One might conclude that this was the eagle’s floruit, but it was merely its routine. He has to eat, perhaps feed the family (though I think he’s an adolescent), and if he doesn’t regularly find food he will die. The squirrel, as well, was out and about as were a dozen of its colleagues, eating at our bird feeders, finding things in the snow, and fending for themselves, as they do every day. The eagle and my German Shepherd are two huge risks with which they must deal on a daily basis.
Neither eagle nor squirrel blames (so far as I can discern) the environment, the government, technology, global warming, the economy, their families, or competitors. They arise each day with the understanding that they must eat and protect themselves. There is no option, no alternative, no “safety net.”
We are, I’m told, sentient creatures. We are self-aware. As responsible and ethical people we do provide for others, do help out, do create some safety nets. Yet we also treasure the independent person who doesn’t choose to make excuses but rather accepts accountability and responsibility.
I don’t try to battle the squirrels raiding the bird feeders, and the birds seem to put up with them quite well, either co-existing on adjoining feeders or eating off the ground the squirrels’ spillage. I don’t begrudge the eagle doing what he has to do to feed himself. I do get upset with people who feel they are so “special” that they don’t have to accept personal responsibility.

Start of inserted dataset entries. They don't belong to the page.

Lemma pack_steps_packed (tail : list ChatMessage) (kq : option ChatMessage) (budget cost : N) :
  (cost <= budget)%N -> (budget < u32_max)%N ->
  let '(packed, used, truncated) := pack_steps p tail kq budget cost in
  steps_packed tail kq budget cost packed used truncated.
Proof.
  intros Hc Hb. unfold pack_steps. pose proof (pin_question_spec tail kq budget cost) as Hpin.
  destruct (pin_question p tail kq budget cost) as [pinned latest].
  set (start := (cost + match pinned with Some q => count_item p q | None => 0 end)%N).
  assert (start <= budget)%N as Hst.
  { subst start. destruct latest as [i|].
    - destruct Hpin as (_ & m & -> & _ & _ & _ & Hf). by apply pinned_fits_le.
    - destruct Hpin as [-> _]. destruct (kept_fits kq budget cost) as [q|] eqn:Ek; [|lia].
      unfold kept_fits in Ek. destruct kq as [q'|]; [|done]. simpl in Ek.
      destruct (pinned_fits p budget cost q') eqn:Ef; [|done]. injection Ek as <-. by apply pinned_fits_le. }
  destruct (pack_tail_spec (reverse tail) latest budget start [] false Hst Hb) as (a & b & Hab).
  destruct (pack_tail p _ _ _ _ _ _) as [[[kept used] truncated] in_place].
  destruct Hab as (Hrev & -> & -> & Hle & Hpl). rewrite app_nil_r.
  assert (tail = reverse b ++ reverse a)%list as Htail.
  { by rewrite <- reverse_app, <- Hrev, reverse_involutive. }
  set (x := reverse b) in *. set (y := reverse a) in *. rewrite length_reverse in Hpl.
  assert (length b = length x) as Hlb by (subst x; by rewrite length_reverse).
  assert (cost_of a = cost_of y) as Hca by (subst y; by rewrite cost_of_reverse).
  destruct in_place.
  - (* the pinned message stands where it stood *)
    destruct latest as [i|]; [|by destruct Hpl].
    destruct ((length b <=? i)%nat && (i <? length tail)%nat) eqn:Hi; [|by destruct Hpl].
    destruct Hpl as (_ & m' & Hm' & Hused & Hcm & Hin).
    destruct Hpin as (Hkf & m & Hpm & Hti & Hum & Hlu & Hfit). subst pinned.
    apply andb_true_iff in Hi as [Hi1%Nat.leb_le Hi2%Nat.ltb_lt].
    assert (m' = m) as ->.
    { rewrite reverse_lookup in Hm' by lia. replace (length tail - S (length tail - 1 - i))%nat with i in Hm' by lia.
      congruence. }
    assert (m ∈ y) as Hmy by (subst y; by rewrite elem_of_reverse).
    set (lead := if true && _ then _ else _).
    destruct (cut_results x y lead used) as [ts Hts].
    { subst lead. destruct y as [|u y']; [by left|]. simpl. destruct (is_user u) eqn:Eu; [by right|by left]. }
    destruct (drop_results p (drop lead y) used) as [[rest used'] dropped]. simpl in Hts.
    destruct Hts as (Hy & -> & -> & Hcost & Hsub & Hwh & Hkeep).
    subst start. unfold steps_packed. simpl app. rewrite Hkf. split_and!.
    + lia.
    + lia.
    + rewrite Htail, app_assoc. by apply sublist_inserts_l.
    + intros Hw _. apply Hwh. by rewrite <- Htail.
    + intros q Hq _. simpl in Hq. rewrite Hlu in Hq. injection Hq as <-. by apply Hkeep.
    + intros [Hnb Hnt]%orb_false_iff. destruct b; [|done]. destruct ts; [|done].
      subst x. simpl in Hy, Htail. by rewrite <- Hy, Htail.
  - (* it is cut off, or there is none *)
    assert (used = start + cost_of y)%N as ->.
    { rewrite <- Hca. destruct latest as [i|]; [|by destruct Hpl]. by destruct (_ && _); destruct Hpl. }
    simpl (false && _).
    destruct (cut_results x y 0 (start + cost_of y)) as [ts Hts]; [by left|].
    destruct (drop_results p (drop 0 y) _) as [[rest used'] dropped]. simpl in Hts.
    destruct Hts as (Hy & -> & -> & Hcost & Hsub & Hwh & Hkeep).
    assert ((exists m, pinned = Some m /\ m ∈ x /\ is_user m = true /\ kept_fits kq budget cost = None
               /\ latest_user tail = Some m)
            \/ pinned = kept_fits kq budget cost
               /\ (pinned = None -> forall m, latest_user tail = Some m -> pinned_fits p budget cost m = false))
      as Hcases.
    { destruct latest as [i|]; [left|by right]. destruct Hpin as (Hkf & m & -> & Hti & Hum & Hlu & _).
      exists m. split_and!; try done. apply lookup_lt_Some in Hti as Hlt.
      destruct ((length b <=? i)%nat && _) eqn:Hi; [by destruct Hpl|].
      apply andb_false_iff in Hi as [Hi%Nat.leb_gt|Hi%Nat.ltb_ge]; [|lia].
      rewrite Htail, lookup_app_l in Hti by lia. by eapply list_elem_of_lookup_2. }
    assert (cost_of (olist pinned) = match pinned with Some q => count_item p q | None => 0 end)%N as Hcp
      by (destruct pinned; simpl; lia).
    cbn [andb]. rewrite take_0, app_nil_l. change (match pinned with Some q => [q] | None => [] end) with (olist pinned).
    unfold steps_packed. subst start. rewrite cost_of_app, Hcp. split_and!.
    + lia.
    + lia.
    + rewrite Htail, app_assoc. apply sublist_app; [|done].
      destruct Hcases as [(m & -> & Hm & _)|[-> _]].
      * apply sublist_inserts_l. by apply singleton_sublist_l.
      * apply sublist_inserts_r. unfold kept_fits. destruct kq as [q|]; simpl; [|done]. destruct (pinned_fits _ _ _ _); simpl;
          [done|apply sublist_nil_l].
    + intros Hw Hkq. assert (whole false rest = true) as Hr by (apply Hwh; by rewrite <- Htail).
      destruct pinned as [q|]; [|done]. apply whole_cons_quiet; [|done].
      destruct Hcases as [(m & [= ->] & _ & Hu & _)|[Hk _]]; [by apply user_not_tool|].
      unfold kept_fits in Hk. destruct kq as [q'|]; [|done]. simpl in Hk. case_match; [|done].
      injection Hk as ->. by apply Hkq.
    + intros q Hq Hf. apply elem_of_app. left. destruct Hcases as [(m & -> & _ & _ & Hk & Hlu)|[-> Hno]].
      * rewrite Hk in Hq. simpl in Hq. rewrite Hlu in Hq. injection Hq as <-. by left.
      * destruct (kept_fits kq budget cost) as [q'|] eqn:Ek; simpl in Hq; [injection Hq as ->; by left|].
        by rewrite (Hno eq_refl q Hq) in Hf.
    + intros [Hnb Hnt]%orb_false_iff. destruct b; [|done]. destruct ts; [|done]. subst x. simpl in Hy, Htail, Hcases.
      destruct Hcases as [(m & _ & Hm & _)|[-> _]]; [by apply elem_of_nil in Hm|]. by rewrite <- Hy, Htail.
Qed.
(* ===== verification/Registry.v ===== *)
(** * The configuration registry ([rusty-core/src/registry.rs])

    Named, owned artifacts with their commit sequence, the two diff views
    between committed versions (a line diff over a longest-common-subsequence
    table, a structural diff over canonical JSON), and what a run resolves at
    admission: the candidate a pointer binds and the digest the manifest
    pins. *)

From Stdlib Require Import String Ascii Floats.SpecFloat.
From S2P Require Import Prelude Containers Json Error Record Text Memory Learn.
Local Open Scope string_scope.

(** ** Artifacts *)

Definition MAX_ARTIFACT_NAME_LEN : nat := 128.

(** [ArtifactCommit], [ArtifactRecord]. *)
Record ArtifactCommit : Type := mkCommit { ac_candidate_id : CandidateId; ac_committed_at : DateTime }.

Record ArtifactRecord : Type := mkArtifactRecord {
  ar_surface : SurfaceKey;
  ar_family : CandidateKind;
  ar_owner : ProvenanceAuthor;
  ar_commits : list ArtifactCommit;
  ar_created_at : DateTime;
}.

(** [RegistryError]. *)
Inductive RegistryError : Type :=
| InvalidName (name reason : string)
| FamilyMismatch (artifact candidate : CandidateKind)
| SurfaceMismatch (artifact candidate : SurfaceKey)
| DuplicateCommit (candidate_id : CandidateId)
| NotCommitted (candidate_id : CandidateId)
| DiffAcrossKinds (from to : CandidateKind)
| UnresolvableKind (kind : CandidateKind)
| UndiffableContent (detail : string).

(** [validate_artifact_name]. *)
Definition name_char_refused (c : string) : bool :=
  has_control c || String.eqb c "@" || String.eqb c "/".

Definition validate_artifact_name (name : string) : result RegistryError unit :=
  let refuse reason := Err (InvalidName name reason) in
  if String.eqb name EmptyString then refuse "empty — an artifact exists to be named"
  else if (MAX_ARTIFACT_NAME_LEN <? String.length name)%nat then refuse "over 128 bytes"
  else if negb (String.eqb name (str_trim name))
  then refuse ("leading or trailing whitespace — visually identical names would be distinct "
               ++ "artifacts, which is a misreview waiting to happen")
  else if existsb name_char_refused (chars name)
  then refuse ("carries a control character, `@`, or `/` — the tag separator and the tenant "
               ++ "separator are structural, and control characters have no business in a key")
  else Ok ().

(** [ArtifactRecord::new], [name], [latest], [find_commit]. *)
Definition artifact_new (family : CandidateKind) (name : string) (owner : ProvenanceAuthor)
    (created_at : DateTime) : result RegistryError ArtifactRecord :=
  validate_artifact_name name;;
  Ok (mkArtifactRecord (surface_for_kind family name) family owner [] created_at).

Definition artifact_name (a : ArtifactRecord) : string :=
  default (ar_surface a) (strip_prefix (surface_for_kind (ar_family a) EmptyString) (ar_surface a)).

Definition latest (a : ArtifactRecord) : option ArtifactCommit := last (ar_commits a).

Definition find_commit (a : ArtifactRecord) (id : CandidateId) : option ArtifactCommit :=
  List.find (fun c => String.eqb (ac_candidate_id c) id) (ar_commits a).

(** [ArtifactRecord::admit_commit]. *)
Definition admit_commit (a : ArtifactRecord) (c : Candidate) (committed_at : DateTime) :
    result RegistryError ArtifactCommit :=
  if bool_decide (candidate_kind c = ar_family a)
  then
    if String.eqb (surface c) (ar_surface a)
    then
      match find_commit a (cd_candidate_id c) with
      | Some _ => Err (DuplicateCommit (cd_candidate_id c))
      | None => Ok (mkCommit (cd_candidate_id c) committed_at)
      end
    else Err (SurfaceMismatch (ar_surface a) (surface c))
  else Err (FamilyMismatch (ar_family a) (candidate_kind c)).

(** ** The line diff *)

(** [TextDiffLine]. *)
Inductive TextDiffLine : Type :=
| LineContext (line : string)
| LineRemoved (line : string)
| LineAdded (line : string).

(** [str::lines]: one trailing newline, and a carriage return before it, is
    no part of a line. *)
Definition strip_cr (line : string) : string :=
  match string_rev line with
  | String c rest => if Ascii.eqb c "013"%char then string_rev rest else line
  | EmptyString => line
  end.

Fixpoint lines_onto (current s : string) : list string :=
  match s with
  | EmptyString => match current with EmptyString => [] | _ => [current] end
  | String c s' =>
      if Ascii.eqb c "010"%char then strip_cr current :: lines_onto EmptyString s'
      else lines_onto (current ++ String c EmptyString) s'
  end.

Definition str_lines (s : string) : list string := lines_onto EmptyString s.

(** The table [lcs], filled bottom-up: one row from the row below, and the
    rows of all suffixes of the base. *)
Fixpoint lcs_row (x : string) (target : list string) (below : list nat) : list nat :=
  match target, below with
  | y :: target', here :: below' =>
      let row := lcs_row x target' below' in
      (if String.eqb x y then S (hd 0 below') else Nat.max here (hd 0 row)) :: row
  | _, _ => [0]
  end.

Fixpoint lcs_table (base target : list string) : list (list nat) :=
  match base with
  | [] => [replicate (S (length target)) 0]
  | x :: base' => let rows := lcs_table base' target in lcs_row x target (hd [] rows) :: rows
  end.

Definition lcs_at (table : list (list nat)) (i j : nat) : nat :=
  default 0 (table !! i ≫= fun row => row !! j).
(** The second half of the three transitions: journal, then the store. *)
Definition commit (c : Commitment) (run_id : string) (answer : result string unit)
    (fault : DiskFault) (s : LearnState) : result ApiError unit * LearnState :=
  match journal_event run_id (cm_draft c) answer s with
  | (Err e, s1) => (Err e, s1)
  | (Ok _, s1) =>
      match transition_candidate tenant (cm_candidate_id c) (cm_expect c) (cm_next c) (cm_pointer c)
              fault s1 with
      | (Err e, s2) => (Err (ApiInternal e), s2)
      | (Ok o, s2) => (transition_outcome o (cm_candidate_id c), s2)
      end
  end.

(** A request: its plan, from what it read, then its commit. *)
Definition settle_request (plan : result ApiError Commitment) (run_id : string) (answer : result string unit)
    (fault : DiskFault) (s : LearnState) : result ApiError Commitment * LearnState :=
  match plan with
  | Err e => (Err e, s)
  | Ok c =>
      match commit c run_id answer fault s with
      | (Ok _, s') => (Ok c, s')
      | (Err e, s') => (Err e, s')
      end
  end.

Definition evaluate_candidate (id : string)
    (evaluator : option (Candidate -> EvaluationRequest -> res CandidateEvaluation))
    (request : EvaluationRequest) (run_id : string) (answer : result string unit)
    (fault : DiskFault) (s : LearnState) : result ApiError Commitment * LearnState :=
  settle_request (evaluate_plan id evaluator request s) run_id answer fault s.

Definition promote_candidate (id : string) (approval : option ApprovalToken)
    (tag : option EnvironmentTag) (now : DateTime) (run_id : string) (answer : result string unit)
    (fault : DiskFault) (s : LearnState) : result ApiError Commitment * LearnState :=
  settle_request (promote_plan id approval tag now s s) run_id answer fault s.

Definition rollback_candidate (id cause : string) (tag : option EnvironmentTag) (now : DateTime)
    (run_id : string) (answer : result string unit) (fault : DiskFault) (s : LearnState) :
    result ApiError Commitment * LearnState :=
  settle_request (rollback_plan id cause tag now s s) run_id answer fault s.

(** [create_candidate]: verified, read, journaled, put; the answer is the
    status and the record. *)
Definition create_candidate (c : Candidate) (run_id : string) (answer : result string unit)
    (fault : DiskFault) (read s : LearnState) : result ApiError (bool * CandidateRecord) * LearnState :=
  match learn_result (verify_address c) with
  | Err e => (Err e, s)
  | Ok _ =>
      match get_candidate tenant (cd_candidate_id c) read with
      | Some existing => (Ok (false, existing), s)
      | None =>
          match journal_event run_id
                  (lifecycle_draft KCandidateCreated (candidate_effect_key (cd_candidate_id c))
                     (cd_candidate_id c) (candidate_value c)) answer s with
          | (Err e, s1) => (Err e, s1)
          | (Ok _, s1) =>
              let record := candidate_record_new c in
              match put_candidate tenant record fault s1 with
              | (Err e, s2) => (Err (ApiInternal e), s2)
              | (Ok _, s2) => (Ok (true, record), s2)
              end
          end
      end
  end.
End Routes.
(** The candidate file alone is written: the version write failed. *)
Lemma file_only_inv s c current :
  Inv s -> commit_ok (ls_candidates s) c -> ls_candidates s !! key (cm_candidate_id c) = Some current ->
  cr_status current = cm_expect c ->
  Inv (mkLearnState (ls_candidates s) (ls_versions s)
         (<[key (cm_candidate_id c) := cm_next c]> (ls_candidate_files s)) (ls_version_files s)
         (ls_journaled s)).
Proof.
  intros Hi Hc Hk Hst. destruct (Hc current Hk Hst) as (Hev & Hok & Hid & Hprev & _).
  destruct Hi as [H1 H2 H3 H4 H5 H6 H7 H8]. split; simpl; try done.
  - apply candidates_insert; [done|by rewrite Hid|done].
  - apply extends_insert_r; [done|]. intros r0 Hr. rewrite Hk in Hr. by injection Hr as <-.
  - intros k. destruct (decide (key (cm_candidate_id c) = k)) as [<-|Hne]; [by rewrite Hk|].
    rewrite lookup_insert_ne by done. apply H6.
  - by apply previous_insert.
Qed.

(** Both files and both indexes are written. *)
Lemma applied_inv s c current v vf :
  Inv s -> commit_ok (ls_candidates s) c -> ls_candidates s !! key (cm_candidate_id c) = Some current ->
  cr_status current = cm_expect c ->
  versions_ok (<[key (cm_candidate_id c) := cm_next c]> (ls_candidates s)) v ->
  (forall name k p, vf !! name = Some (k, p) -> name = version_file_name k -> v !! k = Some p) ->
  Inv (mkLearnState (<[key (cm_candidate_id c) := cm_next c]> (ls_candidates s)) v
         (<[key (cm_candidate_id c) := cm_next c]> (ls_candidate_files s)) vf (ls_journaled s)).
Proof.
  intros Hi Hc Hk Hst Hv Hvf. destruct (Hc current Hk Hst) as (Hev & Hok & Hid & Hprev & _).
  pose proof (next_extends _ _ _ _ Hk Hev) as Hext.
  destruct Hi as [H1 H2 H3 H4 H5 H6 H7 H8]. split; simpl; try done.
  - apply candidates_insert; [done|by rewrite Hid|done].
  - eapply previous_extends; [exact H1|done|]. by apply previous_insert.
  - apply candidates_insert; [done|by rewrite Hid|done].
  - by apply extends_insert_both.
  - intros k. destruct (decide (key (cm_candidate_id c) = k)) as [<-|Hne].
    + by rewrite !lookup_insert_eq.
    + rewrite !lookup_insert_ne by done. apply H6.
  - eapply previous_extends; [exact H1|done|]. by apply previous_insert.
Qed.
(** X13. [push_back(N_blocks)] on a consistent container, when the capacity
    it needs still gives 32-bit element counts: it returns the old number of
    blocks, raises the number of blocks by [N_blocks], keeps the capacity if
    the blocks fit and otherwise raises it to [2 + 11*(new number of
    blocks)/10], leaves the container consistent, keeps every element of the
    existing blocks and zeroes every element of the [N_blocks] new
    blocks. *)
Theorem push_back_blocks_effect (c : t) (N_blocks : Z) :
  consistent WID3 N_VELOCITY_BLOCK_PARAMS c ->
  0 <= N_blocks ->
  (if currentCapacity c <? numberOfBlocks c + N_blocks
   then 2 + 11 * (numberOfBlocks c + N_blocks) / 10 else currentCapacity c) * WID3
  < U32.modulus ->
  (if currentCapacity c <? numberOfBlocks c + N_blocks
   then 2 + 11 * (numberOfBlocks c + N_blocks) / 10 else currentCapacity c)
  * N_VELOCITY_BLOCK_PARAMS < U32.modulus ->
  exists c',
    push_back_blocks WID3 N_VELOCITY_BLOCK_PARAMS c N_blocks
    = Some (numberOfBlocks c, c') /\
    numberOfBlocks c' = numberOfBlocks c + N_blocks /\
    currentCapacity c'
    = (if currentCapacity c <? numberOfBlocks c + N_blocks
       then 2 + 11 * (numberOfBlocks c + N_blocks) / 10 else currentCapacity c) /\
    consistent WID3 N_VELOCITY_BLOCK_PARAMS c' /\
    (forall j, Z.of_nat j < numberOfBlocks c * WID3 ->
               block_data c' !! j = block_data c !! j) /\
    (forall j, numberOfBlocks c * WID3 <= Z.of_nat j
               < (numberOfBlocks c + N_blocks) * WID3 ->
               block_data c' !! j = Some 0%R) /\
    (forall j, Z.of_nat j < numberOfBlocks c * N_VELOCITY_BLOCK_PARAMS ->
               parameters c' !! j = parameters c !! j) /\
    (forall j, numberOfBlocks c * N_VELOCITY_BLOCK_PARAMS <= Z.of_nat j
               < (numberOfBlocks c + N_blocks) * N_VELOCITY_BLOCK_PARAMS ->
               parameters c' !! j = Some 0%R).
Proof.
  intros ((Hn0 & Hncap) & HfitD & HfitP & HlenD & HlenP) HN HnewD HnewP.
  set (n := numberOfBlocks c) in *.
  pose proof (grown_capacity_above (n + N_blocks) ltac:(lia)) as Habove.
  set (cap' := if currentCapacity c <? n + N_blocks
               then 2 + 11 * (n + N_blocks) / 10 else currentCapacity c) in *.
  assert (Hroom : n + N_blocks <= cap').
  { unfold cap'. destruct (Z.ltb_spec (currentCapacity c) (n + N_blocks)); lia. }
  assert (Hcap'fit : cap' < U32.modulus) by nia.
  assert (Hsum : U32.add n N_blocks = n + N_blocks).
  { apply U32_wrap_small. unfold U32.in_range. lia. }
  destruct (guarded_resize
              {| currentCapacity := currentCapacity c; numberOfBlocks := n + N_blocks;
                 block_data := block_data c; parameters := parameters c |}
              (currentCapacity c <? n + N_blocks))
    as (c1 & Hr & Hc1 & Hn1 & HfD1 & HfP1 & HlD1 & HlP1 & HoldD & _ & HoldP & _);
    simpl; try assumption; try lia.
  { intros Hfull. unfold cap' in HnewD, HnewP. rewrite Hfull in HnewD, HnewP.
    apply Z.ltb_lt in Hfull. split; [lia |]. split; assumption. }
  simpl in *. fold cap' in Hc1.
  assert (HnD : (n + N_blocks) * WID3 <= cap' * WID3)
    by (apply Z.mul_le_mono_nonneg_r; lia).
  assert (HnP : (n + N_blocks) * N_VELOCITY_BLOCK_PARAMS <= cap' * N_VELOCITY_BLOCK_PARAMS)
    by (apply Z.mul_le_mono_nonneg_r; lia).
  assert (H0D : 0 <= n * WID3) by (apply Z.mul_nonneg_nonneg; lia).
  assert (H0P : 0 <= n * N_VELOCITY_BLOCK_PARAMS) by (apply Z.mul_nonneg_nonneg; lia).
  assert (H0ND : 0 <= WID3 * N_blocks) by (apply Z.mul_nonneg_nonneg; lia).
  assert (H0NP : 0 <= N_VELOCITY_BLOCK_PARAMS * N_blocks)
    by (apply Z.mul_nonneg_nonneg; lia).
  assert (HoD : n * WID3 <= currentCapacity c * WID3)
    by (apply Z.mul_le_mono_nonneg_r; lia).
  assert (HoP : n * N_VELOCITY_BLOCK_PARAMS <= currentCapacity c * N_VELOCITY_BLOCK_PARAMS)
    by (apply Z.mul_le_mono_nonneg_r; lia).
  assert (HmD : U32.mul n WID3 = n * WID3).
  { apply U32_wrap_small. unfold U32.in_range. lia. }
  assert (HmP : U32.mul n N_VELOCITY_BLOCK_PARAMS = n * N_VELOCITY_BLOCK_PARAMS).
  { apply U32_wrap_small. unfold U32.in_range. lia. }
  assert (HcD : U32.mul WID3 N_blocks = WID3 * N_blocks).
  { apply U32_wrap_small. unfold U32.in_range. lia. }
  assert (HcP : U32.mul N_VELOCITY_BLOCK_PARAMS N_blocks
                = N_VELOCITY_BLOCK_PARAMS * N_blocks).
  { apply U32_wrap_small. unfold U32.in_range. lia. }
  rewrite Hc1 in HlD1, HlP1.
  destruct (fill_loop_spec (n * WID3) (Z.to_nat (WID3 * N_blocks)) 0 (block_data c1) H0D)
    as (d' & Hd & HdLen & HdZero & HdOther); [lia |].
  destruct (fill_loop_spec (n * N_VELOCITY_BLOCK_PARAMS)
              (Z.to_nat (N_VELOCITY_BLOCK_PARAMS * N_blocks)) 0 (parameters c1) H0P)
    as (p' & Hp & HpLen & HpZero & HpOther); [lia |].
  unfold push_back_blocks. fold n. simpl. rewrite Hsum, Hr. simpl.
  rewrite HmD, HmP, HcD, HcP, Hd. simpl. rewrite Hp. simpl.
  eexists. split; [reflexivity |]. simpl.
  split; [exact Hn1 |]. split; [exact Hc1 |].
  split.
  { unfold consistent. simpl. rewrite HdLen, HpLen, Hn1, Hc1. repeat split; lia. }
  split; [| split; [| split]].
  - intros j Hj. rewrite HdOther by lia. apply HoldD. lia.
  - intros j Hj. apply HdZero. lia.
  - intros j Hj. rewrite HpOther by lia. apply HoldP. lia.
  - intros j Hj. apply HpZero. lia.
Qed.
(** Blocks of [width] elements coincide or do not overlap. *)
Lemma blocks_apart (source target width : Z) :
  0 < width -> 0 <= source -> 0 <= target ->
  target * width = source * width \/
  source * width + width <= target * width \/
  target * width + width <= source * width.
Proof.
  intros Hw Hs Ht.
  destruct (Z.lt_trichotomy source target) as [Hlt | [-> | Hgt]].
  - right. left. replace (source * width + width) with ((source + 1) * width) by ring.
    apply Z.mul_le_mono_nonneg_r; lia.
  - left. reflexivity.
  - right. right. replace (target * width + width) with ((target + 1) * width) by ring.
    apply Z.mul_le_mono_nonneg_r; lia.
Qed.
(** * sensirion_i2c_driver: the connection layer and the MicroPython transceiver

    A shallow embedding of [connection.py] (class [I2cConnection]) and of
    [micropython_i2c_transceiver.py] (class [MicroPythonI2cTransceiver]),
    followed by the properties of the specification that concern them.

    Python is dynamically typed and the connection inspects what the
    transceiver hands back at run time (tuple unpacking, [==] on the status,
    [isinstance] on the response), so these values are modelled in a small
    universe of Python values.  What the connection only passes along (the
    transaction parameters taken from the command) is typed as the
    interfaces document it. *)

From Stdlib Require Import ZArith List String Strings.Byte QArith Lia.
From stdpp Require Import gmap.
Import ListNotations.

Local Open Scope Z_scope.

(** ** Python values *)

(** The exception classes that occur.  All of them derive from [Exception];
    classes deriving from [BaseException] only are outside the model. *)
Inductive exc_class : Type :=
| Exception
| OSError
| TypeError
| ValueError
| IndexError
| I2cTransceiveError
| I2cChannelDisabledError
| I2cNackError
| I2cTimeoutError
| UserError (name : string).

(** [PExc cls args] is the object made by the call [cls(args...)]. *)
#[warnings="-register-all"]
Inductive pyval : Type :=
| PNone
| PBool (b : bool)
| PInt (z : Z)
| PBytes (data : list byte)
| PStr (s : string)
| PTuple (items : list pyval)
| PList (items : list pyval)
| PExc (cls : exc_class) (args : list pyval).

(** A call either returns a value or raises the exception object
    [PExc cls args]. *)
Inductive result (A : Type) : Type :=
| Returned (a : A)
| Raised (cls : exc_class) (args : list pyval).
Arguments Returned {A} a.
Arguments Raised {A} cls args.

Definition result_bind {A B} (r : result A) (k : A -> result B) : result B :=
  match r with
  | Returned a => k a
  | Raised cls args => Raised cls args
  end.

At church, not long ago, a woman who consistently parks illegally and dangerously in a fire lane arrived at the same time I did. It told her that she shouldn’t park there, that it caused problems for everyone trying to get around her, and that she could block a fire engine.
“I park here,” she admonished me, “because I’m a senior citizen and deserve to park where I want.” She was in her mid-sixties.
“Look around,” I pointed to the very early arrivals, stalwarts of the parish, “everyone here is a senior citizen!”
The human condition: NIMBY
The acronym stands for Not In My Backyard, meaning that some interventions are greatly supported until they appear in one’s own proximity. You can take your pick: wind turbines, political posters, anti-noise ordinances, even church bells.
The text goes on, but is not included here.